The NFL has the most anti-social approach to social media in the world of sports, and the league doesn’t seem to grasp how that’s not a good thing. Then again, you could say the same thing about the league’s response to falling ratings this year and general mistrust and unpopularity of Roger Goodell and the league office as a whole too.

There is a little snippet of good news, though. After weeks of backlash against the new social media policy from fans and teams themselves, the league has taken it upon themselves to make a new, new policy and reverse or walk back some of the rules that were implemented.

A summary of the changes via Yahoo Finance

– Teams can now post 16 videos on their social accounts on gameday, up from 8, and can now post videos during game action. They can also now post their own GIFs. However, these videos still can not be actual highlights, but things like fans or fake Madden highlights of real football. Meh.

– Teams can post 5 Snapchats of live game action.

– Teams can post 3 non-gameday press conferences to Facebook live, including on gameday as long as it ends 15 minutes before kickoff.

– However, in one thing that hasn’t changed, teams can still be fined up to $100,000 for breaking the rules on sharing highlights before the official NFL accounts.

So the bottom line is that the NFL has loosened the restrictions slightly, but you’ll still have to get used to your favorite team sharing highlights via Madden clips or old-school electric football because the NFL still won’t allow them to share videos of the thing you actually care about.
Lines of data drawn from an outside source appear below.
(** When a thread cannot be started, messages that earlier iterations have deleted from the storage are
    lost: the first iteration takes two of three messages into the buffer and deletes them, the second
    completes the chunk and cannot start its thread. *)
Theorem failed_thread_loses :
  let s : pg_back := mkBack PostgresProducer.sample_state (new_consumer [inl no_thread]) in
  let m := mkMessage 3 [104; 105] in
  pg_stored reference_table (producer s) m /\
  (runLoop [true; true] s).1 = Value tt /\
  let s' := (runLoop [true; true] s).2 in
  ~ pg_stored reference_table (producer s') m /\ ~ m ∈ delivered (consumer s').
Proof.
  cbv zeta. set (s := mkBack _ _ : pg_back).
  assert (Ht : reference_table (world (producer (runLoop [true; true] s).2)) = [mkMessage 8 [10]])
    by (by vm_compute).
  assert (Hd : delivered (consumer (runLoop [true; true] s).2) = []) by (by vm_compute).
  split_and!; [unfold pg_stored; vm_compute; left|by vm_compute| |].
  - unfold pg_stored. cbn [snd]. rewrite Ht. set_solver.
  - rewrite Hd. apply not_elem_of_nil.
Qed.

(** The program does not wait for the threads it has detached: it can end, the destructor of the consumer
    done, while a thread has not written its chunk, whose messages are in the storage no more. *)
Theorem exit_before_saved :
  let s : pg_back :=
    mkBack PostgresProducer.sample_state (Env (mkMessageConsumer 2 "/out" []) [] []) in
  let m := mkMessage 3 [104; 105] in
  pg_stored reference_table (producer s) m /\
  (runLoop [true] s).1 = Value tt /\
  let s' := (runLoop [true] s).2 in
  ~ pg_stored reference_table (producer s') m /\
  exists fs' ws, disk_at_exit (consumer s') empty_fs fs' ws /\ ~ saved fs' m.
Proof.
  cbv zeta. set (s := mkBack _ _ : pg_back).
  assert (Ht : reference_table (world (producer (runLoop [true] s).2)) = [mkMessage 8 [10]])
    by (by vm_compute).
  assert (Hj : all_jobs (consumer (runLoop [true] s).2) = [[mkMessage 3 [104; 105]; mkMessage 7 []]; []])
    by (by vm_compute).
  assert (Hf : outputFolder_ (members (consumer (runLoop [true] s).2)) = "/out") by (by vm_compute).
  assert (Hb : buffer_ (members (consumer (runLoop [true] s).2)) = []) by (by vm_compute).
  split_and!; [unfold pg_stored; vm_compute; left|by vm_compute| |].
  - unfold pg_stored. cbn [snd]. rewrite Ht. set_solver.
  - exists empty_fs, [Starting [mkMessage 3 [104; 105]; mkMessage 7 []]; Finished [] None].
    unfold disk_at_exit. rewrite Hj, Hf, Hb. split_and!.
    + apply rtc_once. apply (thread_step _ 1 (Starting []) (Finished [] None)); [done|apply save_nothing].
    + set_solver.
    + intros (path & before & after & H). cbn in H. by rewrite lookup_empty in H.
Qed.
(* ===== verification/WaitSignal.v ===== *)
(** * Waiting for a signal (common/utils/wait_signal.cpp)

    The signal masks of the threads of a process, as POSIX describes them: [sigprocmask] changes the
    mask of the calling thread, a new thread inherits the mask of its creator, and a signal sent to
    the process goes to one of the threads that wait for it or do not block it. *)

From stdpp Require Import functions.
From S2P Require Import Prelude Handler.

Inductive signal : Type := SIGINT | SIGTERM | SIGQUIT | other_signal (n : Z).

#[export] Instance signal_eq_dec : EqDecision signal.
Proof. solve_decision. Defined.

(** The blocked signals of each thread, and the signals some thread waits for with [sigwait]. *)
Record process : Type := mkProcess {
  blocked : thread_id -> list signal;
  waits_for : thread_id -> list signal
}.

(** [sigemptyset] and the three calls of [sigaddset]. *)
Definition signalSet : list signal := [SIGINT; SIGTERM; SIGQUIT].

(** [waitSignal] on the thread [t], up to the wait: the mask and what [sigwait] waits for. *)
Definition waitSignal (t : thread_id) (p : process) : process :=
  mkProcess (<[t := blocked p t ++ signalSet]> (blocked p)) (<[t := signalSet]> (waits_for p)).

(** [std::thread] started by [t]. *)
Definition start_thread (t new : thread_id) (p : process) : process :=
  mkProcess (<[new := blocked p t]> (blocked p)) (<[new := []]> (waits_for p)).

(** The thread may be given a signal that is sent to the process. *)
Definition may_receive (p : process) (t : thread_id) (s : signal) : Prop :=
  s ∈ waits_for p t \/ s ∉ blocked p t.

(** The waiting thread is a receiver of the three signals, and of nothing it blocked. But a worker
    that was started before the wait, as both programs start theirs, did not inherit the mask: the
    signal that asks the program to stop may go to it, where its default action ends the process
    without the orderly stop. *)
Theorem worker_may_receive (main worker : thread_id) (p : process) (s : signal) :
  main <> worker -> s ∈ signalSet -> s ∉ blocked p main ->
  let p' := waitSignal main (start_thread main worker p) in
  may_receive p' main s /\ s ∈ blocked p' main /\ may_receive p' worker s /\ ~ s ∈ waits_for p' worker.
Proof.
  intros Hne Hs Hb p'. assert (Hne' : worker <> main) by congruence.
  assert (H1 : waits_for p' main = signalSet) by apply fn_lookup_insert.
  assert (H2 : blocked p' main = blocked p main ++ signalSet).
  { unfold p', waitSignal, start_thread. cbn. rewrite fn_lookup_insert.
    by rewrite (fn_lookup_insert_ne (blocked p) worker main) by done. }
  assert (H3 : waits_for p' worker = []).
  { unfold p', waitSignal, start_thread. cbn. rewrite fn_lookup_insert_ne by done.
    apply fn_lookup_insert. }
  assert (H4 : blocked p' worker = blocked p main).
  { unfold p', waitSignal, start_thread. cbn. rewrite fn_lookup_insert_ne by done.
    apply fn_lookup_insert. }
  unfold may_receive. rewrite H1, H2, H3, H4.
  split_and!; [by left|by apply elem_of_app; right|by right|by intros ?%elem_of_nil].
Qed.

Lemma worker_may_receive_witness :
  let p' := waitSignal 1 (start_thread 1 2 (mkProcess (fun _ => []) (fun _ => []))) in
  may_receive p' 1%positive SIGTERM /\ SIGTERM ∈ blocked p' 1%positive /\
  may_receive p' 2%positive SIGTERM /\ ~ SIGTERM ∈ waits_for p' 2%positive.
Proof.
  apply (worker_may_receive 1 2 (mkProcess (fun _ => []) (fun _ => [])) SIGTERM);
    [done|unfold signalSet; set_solver|cbn; set_solver].
Defined.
And that’s really the issue at hand, here. The NFL can let teams post whatever they want, but if they still won’t allow teams to post video highlights on their own social media accounts, nothing else really matters. These loosening restrictions don’t address the major problem. And these two quotes from both sides of the fence really display the disconnect between the NFL and its teams… and maybe even its fans as well.
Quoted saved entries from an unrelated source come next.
Definition check_reply_code (connection : redisContext) (reply : option replyPtr) : code st WriteResult :=
  e ← step_err connection;
  errstr ← step_errstr connection;
  let result :=
    match e with
    | REDIS_ERR_EOF | REDIS_ERR_IO => mkWriteResult WRITE_STORAGE_UNAVAILABLE errstr
    | REDIS_OK => mkWriteResult WRITE_OK ""
    | _ => mkWriteResult WRITE_GENERIC errstr
    end in
  let result :=
    if is_error_reply reply then mkWriteResult WRITE_GENERIC (reply_text reply) else result in
  atomic (do_free_reply reply) ;;
  mret result.

Definition redis_write_code (t : thread_id) (data : string) : code st WriteResult :=
  checkedConnection ← findConnection_code t;
  match checked checkedConnection with
  | None => mret (mkWriteResult WRITE_STORAGE_UNAVAILABLE (checked_error checkedConnection))
  | Some connection =>
      reply ← atomic (run_xadd connection data);
      e ← step_err connection;
      if decide (e = REDIS_ERR_EOF \/ e = REDIS_ERR_IO) then
        atomic (do_free_reply reply) ;;
        checkedConnection ← reconnect_code connection;
        match checked checkedConnection with
        | None => mret (mkWriteResult WRITE_STORAGE_UNAVAILABLE (checked_error checkedConnection))
        | Some connection =>
            reply ← atomic (run_xadd connection data);
            check_reply_code connection reply
        end
      else check_reply_code connection reply
  end.

(** ** Alone *)

(** Advances over one atomic step on both sides. *)
Ltac same_step :=
  first [apply run_ret | rewrite run_bind; apply same_code_bind; [intros ?|apply run_atomic]].

Lemma authenticate_code_run c : same_code (run_code (authenticate_code c)) (authenticate c).
Proof. unfold authenticate_code, authenticate. repeat same_step. repeat case_match; repeat same_step. Qed.

Lemma createConnection_code_run : same_code (run_code createConnection_code) createConnection.
Proof.
  unfold createConnection_code, createConnection. do 2 same_step. case_match; [|same_step].
  do 2 same_step. case_match; [repeat same_step|].
  rewrite run_bind. apply same_code_bind; [intros r|apply authenticate_code_run].
  rewrite run_bind. apply same_code_bind; [intros ?; same_step|].
  case_match; [apply run_ret|apply run_atomic].
Qed.

Lemma reconnect_code_run c : same_code (run_code (reconnect_code c)) (reconnect c).
Proof.
  unfold reconnect_code, reconnect. same_step. case_match; [same_step|apply authenticate_code_run].
Qed.

Lemma findConnection_code_run t : same_code (run_code (findConnection_code t)) (findConnection t).
Proof.
  unfold findConnection_code, findConnection. same_step. case_match; [same_step|].
  rewrite run_bind. apply same_code_bind; [intros r|apply createConnection_code_run].
  case_match; repeat same_step.
Qed.

Lemma check_reply_code_run c r : same_code (run_code (check_reply_code c r)) (check_reply c r).
Proof. unfold check_reply_code, check_reply. repeat same_step. Qed.

(** The steps are those of the code: a thread that runs alone does what [RedisWriter_write] does, from
    every state, with every server. *)
Theorem redis_write_code_alone (t : thread_id) (data : string) :
  forall s : st, run_code (redis_write_code t data) s = RedisWriter_write t data s.
Proof.
  change (same_code (run_code (redis_write_code t data)) (RedisWriter_write t data)).
  unfold redis_write_code, RedisWriter_write.
  rewrite run_bind. apply same_code_bind; [intros r|apply findConnection_code_run].
  case_match; [|same_step]. do 2 same_step. case_match; [|apply check_reply_code_run].
  same_step. rewrite run_bind. apply same_code_bind; [intros r'|apply reconnect_code_run].
  case_match; [|same_step]. same_step. apply check_reply_code_run.
Qed.

(** ** What a thread owns *)

(** The contexts opened and not freed along a trace. *)
Definition own_event (o : gset redisContext) (ev : redis_event) : gset redisContext :=
  match ev with
  | Connect _ _ (Some c) => {[c]} ∪ o
  | Free c => o ∖ {[c]}
  | _ => o
  end.

Definition owned (tr : list redis_event) : gset redisContext := fold_left own_event tr ∅.
#[local] Arguments owned : simpl never.

Lemma owned_snoc tr ev : owned (tr ++ [ev]) = own_event (owned tr) ev.
Proof. unfold owned. by rewrite fold_left_app. Qed.

(** The context an event uses. *)
Definition used (ev : redis_event) : option redisContext :=
  match ev with Reconnect c _ | Command c _ _ _ | Free c => Some c | _ => None end.

(** Every call was made on a context that the thread owned then. *)
Definition uses_own (tr : list redis_event) : Prop :=
  forall tr1 ev tr2 c, tr = tr1 ++ ev :: tr2 -> used ev = Some c -> c ∈ owned tr1.

Lemma uses_own_snoc tr ev :
  uses_own tr -> (forall c, used ev = Some c -> c ∈ owned tr) -> uses_own (tr ++ [ev]).
Proof.
  intros Htr Hev tr1 ev' tr2 c Heq Hc. destruct tr2 as [|ev2 tr2 _] using rev_ind.
  - apply app_inj_tail in Heq as [-> ->]. by apply Hev.
  - rewrite app_comm_cons, app_assoc in Heq. apply app_inj_tail in Heq as [-> _]. by eapply Htr.
Qed.

(** ** With other threads *)

Section contexts.
Context (open : W -> redisContext -> Prop) `{!HiredisLaws W, !HiredisContexts W open}.

(** Between [w] and [w'] nothing happened to the contexts of [P]. *)
Definition contexts_kept (P : redisContext -> Prop) (w w' : W) : Prop :=
  forall c, P c -> open w c -> open w' c /\ err w' c = err w c.

(** What others do who have no context of this process. *)
Definition other_clients (w w' : W) : Prop := contexts_kept (fun _ => True) w w'.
Waiting for the league to make a clip available is an aggravating hurdle for team social media managers, one such person told Yahoo Finance this week, speaking anonymously. “The league says they never miss a viral moment,” the person said. “Yes they do. And if they don’t put up a certain clip, we can request it, but I don’t have that time. During the game, I’m doing a million things, I can’t send an email request with the description and the exact time in the game that a moment happened. It’s all very insulting.”

A source at the league offices framed it differently, telling Yahoo Finance last week, “I think what the teams have a hard time recognizing is that it’s bigger than them.”
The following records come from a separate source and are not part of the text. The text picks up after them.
Lemma on_session_spec timeout xss i c (s : st) :
  sessions_ok timeout xss (members s) ->
  wp (on_session i c) (fun _ s' => answers timeout xss (members s) (members s')) (fun _ _ => False) s.
Proof.
  intros Hall. pose proof Hall as (Ht & Hg & Hs). unfold wp, on_session.
  destruct (sessions (members s) !! i) as [x|] eqn:Hi; [|by apply answers_refl].
  destruct (Forall2_lookup_r _ _ _ _ _ Hs Hi) as (xs & Hxs & Hok).
  destruct (on_completion_answers stored good timeout xs c (set_handler (handler_ (members s)) x) Hok Hg)
    as (x' & ys & Hc & Hok' & Hg' & Hst & _).
  rewrite Hc. exists (<[i := xs ++ ys]> xss). split.
  - split_and!; [done|done|]. cbn. by apply Forall2_insert.
  - exists (accepted_bodies ys). split; [done|]. by apply all_accepted_insert.
Qed.

(** One event: the answers it adds. *)
Lemma on_event_spec timeout xss ev (s : st) :
  sessions_ok timeout xss (members s) ->
  wp (on_event ev) (fun _ s' => answers timeout xss (members s) (members s'))
    (fun e s' => ev = Accepted (inr (inl e)) /\ handler_ (members s') = handler_ (members s) /\
                 sessions_ok timeout xss (members s')) s.
Proof.
  intros Hok. pose proof (answers_refl timeout xss _ Hok) as Hsame.
  destruct ev as [r|i c]; cbn [on_event].
  2:{ eapply wp_mono; [by apply on_session_spec|done|done]. }
  wp_steps. destruct (accepts_in_flight (members s)) as [|n]; wp_steps; [done|].
  set (s1 := set_members _ s).
  assert (Hok1 : sessions_ok timeout xss (members s1)) by done.
  destruct r as [err|ep]; cbn [onAccept]; wp_steps; [done|].
  eapply wp_mono; [by apply start_session_spec|intros [] s2 H2; cbn beta|by intros e s2 [-> ->]].
  wp_steps. case_match; unfold accept, note; wp_steps; by eapply answers_same.
Qed.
The NFL wants to condition fans to be fans of the NFL first and their individual teams second. That’s what this is all about. But that’s not how sports fandom works. And the attitude that somehow the league’s own teams or fans of them don’t get that the NFL is SO MUCH BIGGER AND MORE IMPORTANT THAN THE PLEBIANS COULD EVER UNDERSTAND is the entire problem.

No, you’re not. You’re just football. Now let your teams show their darn highlights and stop trying to make it so difficult to enjoy your product.